J'étais particulièrement heureux d'accueillir la Première ministre et le gouvernement roumain au siège de la Commission pour préparer la première présidence de la Roumanie de l'Union européenne. C'est un événement particulier puisque: un, la Roumanie vient de fêter son centenaire. Deux, parce que c'est la première présidence de la Roumanie de l'Union européenne.

Nous avons eu, avec l'ensemble des Commissaires qui étaient tous là, une réunion de travail qui s'est traduite par la reconnaissance par la Commission de voir que le gouvernement roumain est bien préparé pour la présidence de l'Union européenne.

C'est une date particulière parce que le 1 janvier 2019, la Roumanie aura été membre de l'Union européenne depuis 12 ans. Je me rappelle avec – oui – une certaine émotion, une émotion certaine le jour où en 2005, au nom de l'Union européenne parce que Président de l'Union européenne à l'époque, j'ai signé l'accord d'adhésion de la Roumanie à l'Union européenne. Et ce jour-là, j'ai eu ce sentiment qu'enfin pour les deux parties de l'Europe, qui par un funeste décret de l'après-guerre étaient supposées rester divisées en deux parties, c'était le jour de la réconciliation entre l'histoire et la géographie.

Sans la Roumanie, l'Union européenne ne serait pas complète. Elle est complète aujourd'hui parce que la Roumanie, après des décennies de séparation – il faut dire – artificielle, fait aujourd'hui partie de la famille européenne pour y être ancrée à tout jamais.

La présidence roumaine aura lieu à un moment crucial pour le devenir de l'Union européenne. En pleine présidence roumaine, le Royaume-Uni va quitter au 30 mars de l'année prochaine l'Union européenne. C'est une date triste, mais la Roumanie saura gérer les après-Brexit de la meilleure façon possible. La Roumanie aura devant elle des devoirs d'une extraordinaire difficulté parce que nous devrons nous mettre d'accord, sur notre chemin vers le sommet européen de Sibiu, sur les lignes de base du futur accord financier pluriannuel.

Restent sur la table du co-législateur 257 propositions que la Commission a introduites. J'espère que la présidence autrichienne viendra à bout de plusieurs d'entre elles, mais la présidence roumaine aura du travail à faire sur une à vrai dire courte période parce que le Parlement européen va cesser ses activités au cours du mois d'avril. Et donc il reste quatre mois utiles pour la présidence roumaine. Mais ayant noté aujourd'hui à quel point les divers ministres sont bien préparés à leurs tâches, je ne doute pas que la Roumanie viendra à bout d'un grand nombre de propositions qui restent sur la table du Parlement et du Conseil.

Je crois qu'il y a une large intersection de programmes entre la Commission européenne et le gouvernement roumain.
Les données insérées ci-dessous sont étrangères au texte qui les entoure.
(** Past its guards, [on_pubmsg] answers the ticket references of the text
    if there are any, and only otherwise looks for a command. *)
Lemma on_pubmsg_accepted (getuser : string) (world : World)
    (self : CreateBot) (event : Event) (channel : list string)
    (user msg : string) :
  accepted self event channel user msg ->
  on_pubmsg getuser world self event =
    match Re.findall msg with
    | (_ :: _) as tickets =>
        perform (RtConnection "create" (rt_password self)) ;;
        ticket_loop world tickets (respond (target event) user)
    | [] =>
        if mention_prefixed getuser msg then
          match command_words getuser msg with
          | command :: args =>
              handle_command world (existsb (String.eqb user) channel)
                command args (respond (target event) user)
          | [] => raise ValueError
          end
        else ret tt
    end.
Proof.
  intros (Hch & Hcnt & Hu & Hself & Hargs). unfold on_pubmsg.
  rewrite Hch, Hcnt. cbn [Nat.eqb negb].
  destruct (split_two _ _ Hcnt) as (u & h & Hsp). rewrite Hsp in Hu |- *.
  cbn [hd] in Hu. subst u. now rewrite Hself, Hargs.
Qed.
Il est vrai que nous avons des divergences de temps à autres sur l'évolution de l'Etat de droit – nous en avons discuté –, mais ce n'est pas une question qui concerne d'abord la présidence, mais plutôt les relations bilatérales entre la Roumanie et la Commission européenne, voire l'Union européenne.
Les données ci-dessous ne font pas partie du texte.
(** [categorical_multiedge_match('anomalous', False)] compares the sets
    [{data.get('anomalous', False)}] over the parallel edges; the matcher
    compares the number of parallel edges besides. *)
Definition anomalous_flags (g : MultiDiGraph) (u v : nat) : bool * bool :=
  (existsb (λ e, default false (anomalous e)) (edges_between g u v),
   existsb (λ e, negb (default false (anomalous e))) (edges_between g u v)).
Definition multiedge_data (g : MultiDiGraph) (u v : nat)
    : nat * (bool * bool) :=
  (number_of_edges_between g u v, anomalous_flags g u v).

(** [is_isomorphic(g1, g2)] and [is_isomorphic(g1, g2, node_match=nm)] with
    [nm = categorical_node_match('operator', False)]. *)
Definition is_isomorphic (g1 g2 : MultiDiGraph) : bool :=
  is_isomorphic_by no_node_data number_of_edges_between g1 g2.
Definition is_isomorphic_operator (g1 g2 : MultiDiGraph) : bool :=
  is_isomorphic_by operator_or_false number_of_edges_between g1 g2.
(** [DiGraphMatcher(g1, g2, node_match=op_nm, edge_match=anom_em)] *)
Definition is_isomorphic_operator_anomalous (g1 g2 : MultiDiGraph) : bool :=
  is_isomorphic_by operator_or_false multiedge_data g1 g2.

(** The row of a node in [incidence_matrix]: its place in [G.nodes()]. *)
Definition node_index (g : MultiDiGraph) (u : nat) : option nat :=
  Py.index u (nodes g).

(** One column of [- incidence_matrix(g, oriented=True)]: 1 in the row of
    the source and -1 in the row of the target of the edge; a self-loop
    gives a zero column. The columns follow [g.edges()], which for a graph
    built from a matrix is the order of the list of edges. *)
Definition incidence_column (g : MultiDiGraph) (e : edge)
    : option (list Z) :=
  let zero := replicate (number_of_nodes g) 0 in
  if bool_decide (src e = dst e) then Some zero
  else
    ui ← node_index g (src e);
    vi ← node_index g (dst e);
    Some (<[vi := -1]> (<[ui := 1]> zero)).
Definition incidence (g : MultiDiGraph) : option (list (list Z)) :=
  mapM (incidence_column g) (edges g).

(** [generate_edgelist(g, data=False)]: one line [u v] for every edge. *)
Definition generate_edgelist (g : MultiDiGraph) : list string :=
  (λ e, Np.fmt_d (Z.of_nat (src e)) +:+ " "
        +:+ Np.fmt_d (Z.of_nat (dst e)))%string <$> edges g.

End Nx.

(** * The script [adg.py] *)

Module Adg.

(** The flag [test] computed for one matrix by [no_loop]. The [and] of the
    source does not evaluate [matrix[j][i]] when [matrix[i][j]] is zero, and
    [break] leaves the inner loop only. *)
Definition no_loop_test (m : matrix) : option bool :=
  row0 ← m !! 0%nat;
  Py.for_each (Py.range (length row0)) (λ i test,
    test' ← Py.for_each (Py.range (i + 1)) (λ j test,
      a ← getitem2 m i j;
      if bool_decide (a ≠ 0) then
        b ← getitem2 m j i;
        if bool_decide (b ≠ 0) then Some (Py.Break false)
        else Some (Py.Continue test)
      else Some (Py.Continue test)) test;
    Some (Py.Continue test')) true.

(** [no_loop(matrices)] *)
Definition no_loop (matrices : list matrix) : option (list matrix) :=
  Py.for_each matrices (λ m acc,
    test ← no_loop_test m;
    Some (Py.Continue (if test : bool then acc ++ [m] else acc))) [].

(** One vertex-degree test of the script: [False] when the degree is not 2
    or 4 and (three-body forces are off or the degree is not 6). *)
Definition degree_ok (three_N : bool) (degree : Z) : bool :=
  negb (bool_decide (degree ≠ 2) && bool_decide (degree ≠ 4)
        && (bool_decide (three_N = false) || bool_decide (degree ≠ 6))).

(** The flag [test] computed for one matrix by [check_degree]. *)
Definition check_degree_test (m : matrix) (three_N : bool) : option bool :=
  row0 ← m !! 0%nat;
  Py.for_each (Py.range (length row0)) (λ i test,
    degree ← Py.for_each (Py.range (length row0)) (λ j degree,
      a ← getitem2 m i j;
      b ← getitem2 m j i;
      Some (Py.Continue (degree + (a + b)))) 0;
    if bool_decide (degree ≠ 2) && bool_decide (degree ≠ 4) then
      if bool_decide (three_N = false) || bool_decide (degree ≠ 6)
      then Some (Py.Break false)
      else Some (Py.Continue test)
    else Some (Py.Continue test)) true.

(** [check_degree(matrices, three_N)] *)
Definition check_degree (matrices : list matrix) (three_N : bool)
    : option (list matrix) :=
  Py.for_each matrices (λ m acc,
    test ← check_degree_test m three_N;
    Some (Py.Continue (if test : bool then acc ++ [m] else acc))) [].

(** [seed(n)] *)
Definition seed (n : nat) : list (list nat) :=
  Py.itertools_permutations (Py.range n).

(** The flag [test] of [g]: no row [n] at position [i] has [n[i] == 1]. *)
Definition g_test (m : matrix) : option bool :=
  Py.for_each (Py.enumerate m) (λ '(i, n) test,
    x ← n !! i;
    if bool_decide (x = 1) then Some (Py.Break false)
    else Some (Py.Continue test)) true.

(** [g(matrices)] *)
Definition g (matrices : list matrix) : option (list matrix) :=
  Py.for_each matrices (λ m traceless,
    test ← g_test m;
    Some (Py.Continue (if test : bool then traceless ++ [m] else traceless)))
    [].

(** The loop [for i, line in enumerate(other): for j, elem in
    enumerate(line): matrix[i][j] += elem] of [diagram_generation]. *)
Definition add_into (m other : matrix) : option matrix :=
  Py.for_each (Py.enumerate other) (λ '(i, line) m,
    m' ← Py.for_each (Py.enumerate line) (λ '(j, elem) m,
      x ← getitem2 m i j;
      m' ← setitem2 m i j (x + elem);
      Some (Py.Continue m')) m;
    Some (Py.Continue m')) m.

(** [diagram_generation(n)] *)
Definition diagram_generation (n : nat) : option (list matrix) :=
  let seeds := seed n in
  let all : list matrix :=
    (λ k : list nat,
       (λ j : nat,
          (λ i : nat, if bool_decide (i ≠ j) then 0 else 1) <$> Py.range n)
       <$> k) <$> seeds in
  traceless ← g all;
  let coeffs := Py.combinations_with_replacement_2 (length traceless) in
  double ← Py.for_each coeffs (λ coef double,
    m0 ← traceless !! coef.1;
    m1 ← traceless !! coef.2;
    m ← add_into m0 m1;
    Some (Py.Continue (double ++ [m]))) [];
  let doubleUniq := uniq double in
  Some (sort_reverse doubleUniq).

(** [empty_mat] of the BMBPT generators. *)
Definition empty_mat (p_order : nat) : matrix :=
  replicate p_order (replicate p_order 0).

(** One pass of the generators over [temp_matrices]: every matrix is kept,
    and when [guard] holds for it, followed by its copies with the entry
    [(i, j)] set to [elem], for [elem] from 1 while [elem + degree] does not
    exceed [deg_max]. *)
Definition branch (temp_matrices : list matrix) (deg_max : Z)
    (guard : matrix → option bool) (degree : matrix → option Z)
    (i j : nat) : option (list matrix) :=
  Py.for_each temp_matrices (λ mat matrices,
    let matrices := matrices ++ [mat] in
    go ← guard mat;
    if go : bool then
      deg ← degree mat;
      matrices' ← Py.for_each (Py.while_elems deg deg_max) (λ elem matrices,
        temp_mat ← setitem2 mat i j elem;
        Some (Py.Continue (matrices ++ [temp_mat]))) matrices;
      Some (Py.Continue matrices')
    else Some (Py.Continue matrices)) [].

(** [for k in range(0, p_order): vert_degree += mat[k][vertex] +
    mat[vertex][k]], in either order of the two terms. *)
Definition vert_degree (p_order : nat) (mat : matrix) (vertex : nat)
    : option Z :=
  Py.for_each (Py.range2 0 p_order) (λ k vert_degree,
    a ← getitem2 mat k vertex;
    b ← getitem2 mat vertex k;
    Some (Py.Continue (vert_degree + (a + b)))) 0.
Definition vert_degree' (p_order : nat) (mat : matrix) (vertex : nat)
    : option Z :=
  Py.for_each (Py.range2 0 p_order) (λ k vert_degree,
    a ← getitem2 mat vertex k;
    b ← getitem2 mat k vertex;
    Some (Py.Continue (vert_degree + (a + b)))) 0.

(** The degree filters inside the generators: [test] is cleared when the
    degree is not 2 or 4 and (three-body forces are off or it is not 6). *)
Definition keep_degree (matrices : list matrix) (three_N : bool)
    (degree : matrix → option Z) : option (list matrix) :=
  Py.for_each matrices (λ m ok,
    d ← degree m;
    let test :=
      if bool_decide (d ≠ 2) && bool_decide (d ≠ 4) then
        if bool_decide (three_N = false) || bool_decide (d ≠ 6)
        then false else true
      else true in
    Some (Py.Continue (if test then ok ++ [m] else ok))) [].

(** The two passes for the pair [(vertex, sum_index)]. *)
Definition branch_pair (p_order : nat) (deg_max : Z)
    (temp_matrices : list matrix) (vertex sum_index : nat)
    : option (list matrix) :=
  matrices ← branch temp_matrices deg_max
    (λ mat, x ← getitem2 mat vertex sum_index; Some (bool_decide (x = 0)))
    (λ mat, vert_degree p_order mat vertex) sum_index vertex;
  branch matrices deg_max
    (λ mat, x ← getitem2 mat sum_index vertex; Some (bool_decide (x = 0)))
    (λ mat, vert_degree' p_order mat vertex) vertex sum_index.

(** The body of [for vertex in ...] shared by the two generators. The state
    is [(matrices, temp_matrices)]. *)
Definition vertex_step (p_order : nat) (deg_max : Z) (three_N : bool)
    (vertex : nat) (st : list matrix * list matrix)
    : option (list matrix * list matrix) :=
  st' ← Py.for_each (Py.range2 (vertex + 1) p_order) (λ sum_index st,
    matrices ← branch_pair p_order deg_max st.2 vertex sum_index;
    Some (Py.Continue (matrices, matrices))) st;
  deg_vertex_ok ← keep_degree st'.2 three_N
    (λ m, Py.for_each (Py.range2 0 p_order) (λ i degree,
       a ← getitem2 m i vertex;
       b ← getitem2 m vertex i;
       Some (Py.Continue (degree + (a + b)))) 0);
  Some (deg_vertex_ok, deg_vertex_ok).

(** The end of the two generators. *)
Definition finish (matrices : list matrix) (three_N : bool)
    : option (list matrix) :=
  good_degree ← check_degree matrices three_N;
  mat_wo_loops ← no_loop good_degree;
  Some (sort_reverse (uniq mat_wo_loops)).

(** [BMBPT_generation(p_order, three_N)] *)
Definition BMBPT_generation (p_order : nat) (three_N : bool)
    : option (list matrix) :=
  let deg_max := if three_N then 6 else 4 in
  st ← Py.for_each (Py.range2 1 p_order) (λ i0 st,
    matrices ← branch st.2 deg_max (λ _, Some true)
      (λ mat, Py.for_each (Py.range2 1 p_order) (λ k j0_degree,
         a ← getitem2 mat k 0;
         Some (Py.Continue (j0_degree + a))) 0) i0 0;
    Some (Py.Continue (matrices, matrices))) ([], [empty_mat p_order]);
  deg_j0_ok ← keep_degree st.2 three_N
    (λ m, Py.for_each (Py.range2 1 p_order) (λ i degree,
       a ← getitem2 m i 0;
       Some (Py.Continue (degree + a))) 0);
  st ← Py.for_each (Py.range2 1 p_order) (λ vertex st,
    st' ← vertex_step p_order deg_max three_N vertex st;
    Some (Py.Continue st')) (deg_j0_ok, deg_j0_ok);
  finish st.1 three_N.

(** [BMBPT_Norm_generation(p_order, three_N)]; with [p_order = 0] the name
    [matrices] is unbound at the end. *)
Definition BMBPT_Norm_generation (p_order : nat) (three_N : bool)
    : option (list matrix) :=
  let deg_max := if three_N then 6 else 4 in
  st ← Py.for_each (Py.range p_order) (λ vertex st,
    st' ← vertex_step p_order deg_max three_N vertex
            (default [] st.1, st.2);
    Some (Py.Continue (Some st'.1, st'.2))) (None, [empty_mat p_order]);
  matrices ← st.1;
  finish matrices three_N.

(** *** The main part of the script *)

(** Lines 310-318: the dispatch on [theory]; after ["Invalid theory"] the
    name [diagrams] is unbound. [three_N] and [norm] are read from the user
    for BMBPT only. *)
Definition generate (theory : string) (norder : nat) (three_N norm : bool)
    : option (list matrix) :=
  if bool_decide (theory = "MBPT"%string) then diagram_generation norder
  else if bool_decide (theory = "BMBPT"%string) then
    if norm then BMBPT_Norm_generation norder three_N
    else BMBPT_generation norder three_N
  else None.

(** Lines 322-329: the text written to [Diagrams.list]. *)
Definition diagrams_list_text (diagrams : list matrix) : string :=
  foldr (λ '(i, diagram) out,
      ("Diagram n: " +:+ Np.fmt_d (Z.of_nat i)
       +:+ Np.savetxt Np.fmt_18e diagram
       +:+ Np.newline +:+ out)%string)
    ""%string (Py.enumerate diagrams).

(** Lines 332-340: the graphs, then the weakly connected ones, for
    matrices from which [from_numpy_matrix] builds a graph. *)
Definition connected_graphs (diagrams : list matrix)
    : list Nx.MultiDiGraph :=
  filter (λ diag, Nx.number_weakly_connected_components diag = 1%nat)
    (Nx.from_numpy_matrix <$> diagrams).

(** Lines 332-334: the graphs of all the matrices; the call of
    [from_numpy_matrix] raises on the array without lines that the
    generators return at order 0. *)
Definition graphs (diagrams : list matrix)
    : option (list Nx.MultiDiGraph) :=
  mapM Nx.from_numpy_matrix_checked diagrams.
Je reste persuadé qu'il faudra qu'avant la fin du mandat de cette Commission, nous arrivions à accepter la Roumanie comme nouveau membre de l'espace Schengen. Il reste des efforts à accomplir. Ils seront – je pense – accomplis.

Avec votre accord, je laisserais la parole à la Première ministre de la Roumanie. J'étais heureux avec Corina Crețu, qui fait un excellent travail au sein de la Commission, de l'accueillir les bras ouverts au siège de la Commission. La parole est à toi.